PITTSBURGH -- Both starting pitchers struggled to find the strike zone Monday night at PNC Park, and neither Tyler Glasnow nor Brandon Finnegan made it out of the third inning. But the Reds took advantage of Glasnow's wildness, walking their way to a 7-1 win over the Pirates.
Glasnow battled his command through a 43-pitch, 23-minute first inning in which he walked four straight batters, two of them with the bases loaded. His second inning did not bring better results.
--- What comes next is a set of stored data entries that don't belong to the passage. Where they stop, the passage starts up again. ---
(* ===== verification/Ring.v ===== *)
(** * Ring buffers indexed by free-running 32-bit counters

    Both pipe.c and console.c keep a queue in an array of [N] bytes, with
    counters that are only ever incremented and reduced modulo [N] when the
    array is indexed.  This works across the wrap-around of the counters
    because [N] divides 2^32. *)

From stdpp Require Import base list list_numbers numbers.
From Stdlib Require Import ZArith Lia.
From S2P Require Import Prelude.

Lemma u32_sub_add r k : 0 <= k < 2 ^ 32 -> u32 (u32 (r + k) - r) = k.
Proof.
  intros Hk. unfold u32. rewrite Zminus_mod_idemp_l. replace (r + k - r) with k by lia.
  apply Z.mod_small. lia.
Qed.

Lemma u32_add_sub r w : 0 <= w < 2 ^ 32 -> u32 (r + u32 (w - r)) = w.
Proof.
  intros Hw. unfold u32. rewrite Zplus_mod_idemp_r. replace (r + (w - r)) with w by lia.
  apply Z.mod_small. lia.
Qed.

Lemma u32_u32_add a b : u32 (u32 a + b) = u32 (a + b).
Proof. unfold u32. by rewrite Zplus_mod_idemp_l. Qed.

Lemma u32_add_u32 a b : u32 (a + u32 b) = u32 (a + b).
Proof. unfold u32. by rewrite Zplus_mod_idemp_r. Qed.

Section ring.
Context (N : Z) (HN : 0 < N) (Hdiv : (N | 2 ^ 32)).

Definition rindex (r : Z) : nat := Z.to_nat (u32 r mod N).

(** The [n] bytes from counter value [r] on. *)
Definition rcont (data : list Z) (r : Z) (n : nat) : list Z :=
  (fun k => data !!! rindex (r + Z.of_nat k)) <$> seq 0 n.

Lemma rindex_mod r : rindex r = Z.to_nat (r mod N).
Proof using Hdiv. unfold rindex, u32. by rewrite Z.mod_mod_divide. Qed.

Lemma rindex_u32 r k : rindex (u32 r + k) = rindex (r + k).
Proof using. unfold rindex. by rewrite u32_u32_add. Qed.

Lemma rindex_lt r : (rindex r < Z.to_nat N)%nat.
Proof using HN. unfold rindex. pose proof (Z.mod_pos_bound (u32 r) N HN). lia. Qed.

Lemma length_rcont data r n : length (rcont data r n) = n.
Proof using. unfold rcont. by rewrite length_fmap, length_seq. Qed.

(** Different positions within one turn of the ring are different bytes. *)
Lemma rindex_ne r j k : (j < k)%nat -> Z.of_nat k < Z.of_nat j + N -> rindex (r + Z.of_nat j) <> rindex (r + Z.of_nat k).
Proof using HN Hdiv.
  intros Hjk Hk E. rewrite !rindex_mod in E.
  apply Z2Nat.inj in E; try (apply Z.mod_pos_bound; lia).
  pose proof (Z.div_mod (r + Z.of_nat j) N ltac:(lia)). pose proof (Z.div_mod (r + Z.of_nat k) N ltac:(lia)).
  assert (E1 : Z.of_nat k - Z.of_nat j = N * ((r + Z.of_nat k) / N - (r + Z.of_nat j) / N)) by lia.
  generalize dependent ((r + Z.of_nat k) / N - (r + Z.of_nat j) / N). intros d E1.
  destruct (decide (d <= 0)); [nia|]. assert (1 <= d) by lia. nia.
Qed.

Lemma rcont_push data r n b :
  length data = Z.to_nat N -> Z.of_nat n < N ->
  rcont (<[rindex (r + Z.of_nat n) := b]> data) r (S n) = rcont data r n ++ [b].
Proof using HN Hdiv.
  intros Hl Hn. unfold rcont. rewrite seq_S, fmap_app. f_equal.
  - apply list_fmap_ext. intros i k Hk. apply lookup_seq in Hk as [-> Hi]. cbn.
    rewrite list_lookup_total_insert_ne; [done|]. apply not_eq_sym, rindex_ne; lia.
  - cbn. rewrite list_lookup_total_insert_eq; [done|]. rewrite Hl. apply rindex_lt.
Qed.

Lemma rcont_app data r n m : rcont data r (n + m) = rcont data r n ++ rcont data (u32 (r + Z.of_nat n)) m.
Proof using.
  unfold rcont. rewrite seq_app, fmap_app. f_equal.
  rewrite Nat.add_comm, <- (fmap_add_seq n 0 m), <- list_fmap_compose. apply list_fmap_ext. intros i k _. cbn.
  rewrite rindex_u32. do 2 f_equal. lia.
Qed.

Lemma rcont_pop data r n : rcont data r (S n) = data !!! rindex r :: rcont data (u32 (r + 1)) n.
Proof using.
  change (S n) with (1 + n)%nat. rewrite rcont_app. cbn. by rewrite Z.add_0_r.
Qed.

Lemma rcont_S_last data r n : rcont data r (S n) = rcont data r n ++ [data !!! rindex (r + Z.of_nat n)].
Proof using. unfold rcont. by rewrite seq_S, fmap_app. Qed.

Lemma rindex_lookup (data : list Z) r : length data = Z.to_nat N -> data !! rindex r = Some (data !!! rindex r).
Proof using HN. intros Hl. apply list_lookup_lookup_total_lt. rewrite Hl. apply rindex_lt. Qed.

End ring.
Billy Hamilton and Jose Peraza hit consecutive singles, executed a double steal and scored on Adam Duvall's line drive to left field.
"The fastball command wasn't where it needed to be against that club, against any club up here," Pirates manager Clint Hurdle said. "There's work to be done."
Another walk to Eugenio Suarez, who also homered in the fifth inning, ended Glasnow's evening. The Pirates' top prospect gave up five runs on five walks and four hits while recording only five outs.
"This is just going to be one of those [where you] forget about it, and go out and get the next one," Glasnow said.
Finnegan was not much better, walking five and allowing four hits while striking out four, but he was only charged with one run. The Pirates loaded the bases against him in the second and third innings. Finnegan escaped the first jam, and reliever Michael Lorenzen quelled the third-inning rally. The Pirates stranded eight runners on the night, finishing 0-for-9 with runners in scoring position. Lorenzen, Cody Reed and Wandy Peralta combined to throw seven perfect innings, retiring the Pirates' final 21 hitters in order.
"We knew what they had coming in. They've got some young arms and some power stuff," Hurdle said. "They all had excellent stuff tonight."
MOMENTS THAT MATTERED First things first: Glasnow was out of sorts from the start, and the Reds exposed the two weaknesses he showed in his brief Major League debut last season: his command and his control of the running game. Hamilton singled and immediately stole second base, then Glasnow retired Peraza. The next four batters walked, prompting boos from Glasnow's home crowd in Pittsburgh. At that point, the Pirates got a reliever up in the bullpen, but Glasnow managed to get out of the inning with a pair of ground-ball outs.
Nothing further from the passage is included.